■ Task details
Retype every line of the records exactly.

■ Available records
════════════════
Lemma used_agree v v' b : agree v v' -> in_range sbx b -> used sbx v' b = used sbx v b.
Proof.
  intros Ha Hb. unfold used. rewrite Ha; [done|]. rewrite (BBLOCK_eq g sbx Hsb) by done. pose proof (sb_bounds g sbx Hsb).
  unfold in_range in Hb. unfold BPB, BSIZE. dlia.
Qed.
Lemma alloced_agree v v' a : agree v v' -> alloced sbx v a <-> alloced sbx v' a.
Proof.
  intros Ha. unfold alloced. pose proof (sb_bounds g sbx Hsb). split; intros [Hr Hu]; (split; [done|]).
  - by rewrite (used_agree v) by (unfold in_range; try done; lia).
  - by rewrite (used_agree v) in Hu by (unfold in_range; try done; lia).
Qed.
Lemma alloced_data_agree v v' a : agree v v' -> alloced sbx v a -> dv_data v' a = dv_data v a.
Proof. intros Ha [Hr _]. apply Ha. pose proof (sb_bounds g sbx Hsb). lia. Qed.
Lemma baddr_agree v v' x k : agree v v' -> inode_ok sbx v x -> baddr v' x k = baddr v x k.
Proof.
  intros Ha Hi. destruct (decide (k < NDIRECT)); [by rewrite !baddr_direct|].
  destruct (decide (nth_addr x NDIRECT = 0)) as [Hz|Hz]; [by rewrite !baddr_none by lia|].
  rewrite !baddr_ind by (lia || done). by rewrite (alloced_data_agree v v') by (try done; by apply (io_ind _ _ _ Hi)).
Qed.
Lemma inode_ok_agree v v' x : agree v v' -> inode_ok sbx v x -> inode_ok sbx v' x.
Proof.
  intros Ha Hi. assert (Hk : forall k, baddr v' x k = baddr v x k) by (intros k; by apply baddr_agree). destruct Hi as [L1 L2 L3 L4 L5].
  split; [done|..].
  - intros Hz. by apply (alloced_agree v v'), L2.
  - intros q Hq. rewrite Hk. intros Hz. by apply (alloced_agree v v'), L3.
  - intros q q' Hq Hq'. rewrite !Hk. by apply L4.
  - intros q Hq. rewrite Hk. by apply L5.
Qed.
Lemma owns_agree v v' x a : agree v v' -> inode_ok sbx v x -> owns v' x a <-> owns v x a.
Proof. intros Ha Hi. unfold owns. by setoid_rewrite (fun k => baddr_agree v v' x k Ha Hi). Qed.
Lemma content_agree v v' x k : agree v v' -> inode_ok sbx v x -> 0 <= k < MAXFILE * BSIZE -> baddr v x (k / BSIZE) <> 0 -> content v' x k = content v x k.
Proof.
  intros Ha Hi Hk Hz. unfold content. rewrite (baddr_agree v v') by done.
  rewrite (alloced_data_agree v v' _ Ha); [done|]. apply (io_addr _ _ _ Hi); [by apply block_index|done].
Qed.
Lemma no_holes_agree v v' x : agree v v' -> inode_ok sbx v x -> no_holes v x -> no_holes v' x.
Proof. intros Ha Hi [Hs Hn]. split; [done|]. intros k Hk. rewrite (baddr_agree v v') by done. by apply Hn. Qed.
Lemma fs_ok_agree v v' : agree v v' -> dv_held v' = ∅ -> fs_ok sbx v -> fs_ok sbx v'.
Proof.
  intros Ha Hh [F1 F2]. split; [|intros i n; by rewrite Hh, lookup_empty].
  intros m Hm. pose proof (sb_bounds g sbx Hsb). rewrite (used_agree v) by (unfold in_range; try done; lia). by apply F1.
Qed.
Lemma free_list_agree v v' : agree v v' -> free_list sbx v' = free_list sbx v.
Proof. intros Ha. apply filter_ext_in. intros m [? ?]%elem_of_seqZ. by rewrite (used_agree v) by (unfold in_range; try done; lia). Qed.
End Agree.

Section Promise.
Context {T : Type} `{BlockCache T}.
Abbreviation fsys := (fstate (lstate T) fcore).
Context (devsw_read devsw_write : Z -> option (nat -> memory -> Z -> Z -> M fsys (Z * memory))).
(** The disk's superblock; its bitmap is one block, as on the disks mkfs makes. *)
Context (sbx : superblock) (Hbm : sb_size sbx < BPB).
Implicit Types (s : fsys) (d : lstate T) (c : fcore) (v : dview) (x : inode) (w : iview) (fm : gmap nat (list Z)).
════════════════
■ Result
Lemma used_agree v v' b : agree v v' -> in_range sbx b -> used sbx v' b = used sbx v b.
Proof.
  intros Ha Hb. unfold used. rewrite Ha; [done|]. rewrite (BBLOCK_eq g sbx Hsb) by done. pose proof (sb_bounds g sbx Hsb).
  unfold in_range in Hb. unfold BPB, BSIZE. dlia.
Qed.
Lemma alloced_agree v v' a : agree v v' -> alloced sbx v a <-> alloced sbx v' a.
Proof.
  intros Ha. unfold alloced. pose proof (sb_bounds g sbx Hsb). split; intros [Hr Hu]; (split; [done|]).
  - by rewrite (used_agree v) by (unfold in_range; try done; lia).
  - by rewrite (used_agree v) in Hu by (unfold in_range; try done; lia).
Qed.
Lemma alloced_data_agree v v' a : agree v v' -> alloced sbx v a -> dv_data v' a = dv_data v a.
Proof. intros Ha [Hr _]. apply Ha. pose proof (sb_bounds g sbx Hsb). lia. Qed.
Lemma baddr_agree v v' x k : agree v v' -> inode_ok sbx v x -> baddr v' x k = baddr v x k.
Proof.
  intros Ha Hi. destruct (decide (k < NDIRECT)); [by rewrite !baddr_direct|].
  destruct (decide (nth_addr x NDIRECT = 0)) as [Hz|Hz]; [by rewrite !baddr_none by lia|].
  rewrite !baddr_ind by (lia || done). by rewrite (alloced_data_agree v v') by (try done; by apply (io_ind _ _ _ Hi)).
Qed.
Lemma inode_ok_agree v v' x : agree v v' -> inode_ok sbx v x -> inode_ok sbx v' x.
Proof.
  intros Ha Hi. assert (Hk : forall k, baddr v' x k = baddr v x k) by (intros k; by apply baddr_agree). destruct Hi as [L1 L2 L3 L4 L5].
  split; [done|..].
  - intros Hz. by apply (alloced_agree v v'), L2.
  - intros q Hq. rewrite Hk. intros Hz. by apply (alloced_agree v v'), L3.
  - intros q q' Hq Hq'. rewrite !Hk. by apply L4.
  - intros q Hq. rewrite Hk. by apply L5.
Qed.
Lemma owns_agree v v' x a : agree v v' -> inode_ok sbx v x -> owns v' x a <-> owns v x a.
Proof. intros Ha Hi. unfold owns. by setoid_rewrite (fun k => baddr_agree v v' x k Ha Hi). Qed.
Lemma content_agree v v' x k : agree v v' -> inode_ok sbx v x -> 0 <= k < MAXFILE * BSIZE -> baddr v x (k / BSIZE) <> 0 -> content v' x k = content v x k.
Proof.
  intros Ha Hi Hk Hz. unfold content. rewrite (baddr_agree v v') by done.
  rewrite (alloced_data_agree v v' _ Ha); [done|]. apply (io_addr _ _ _ Hi); [by apply block_index|done].
Qed.
Lemma no_holes_agree v v' x : agree v v' -> inode_ok sbx v x -> no_holes v x -> no_holes v' x.
Proof. intros Ha Hi [Hs Hn]. split; [done|]. intros k Hk. rewrite (baddr_agree v v') by done. by apply Hn. Qed.
Lemma fs_ok_agree v v' : agree v v' -> dv_held v' = ∅ -> fs_ok sbx v -> fs_ok sbx v'.
Proof.
  intros Ha Hh [F1 F2]. split; [|intros i n; by rewrite Hh, lookup_empty].
  intros m Hm. pose proof (sb_bounds g sbx Hsb). rewrite (used_agree v) by (unfold in_range; try done; lia). by apply F1.
Qed.
Lemma free_list_agree v v' : agree v v' -> free_list sbx v' = free_list sbx v.
Proof. intros Ha. apply filter_ext_in. intros m [? ?]%elem_of_seqZ. by rewrite (used_agree v) by (unfold in_range; try done; lia). Qed.
End Agree.

Section Promise.
Context {T : Type} `{BlockCache T}.
Abbreviation fsys := (fstate (lstate T) fcore).
Context (devsw_read devsw_write : Z -> option (nat -> memory -> Z -> Z -> M fsys (Z * memory))).
(** The disk's superblock; its bitmap is one block, as on the disks mkfs makes. *)
Context (sbx : superblock) (Hbm : sb_size sbx < BPB).
Implicit Types (s : fsys) (d : lstate T) (c : fcore) (v : dview) (x : inode) (w : iview) (fm : gmap nat (list Z)).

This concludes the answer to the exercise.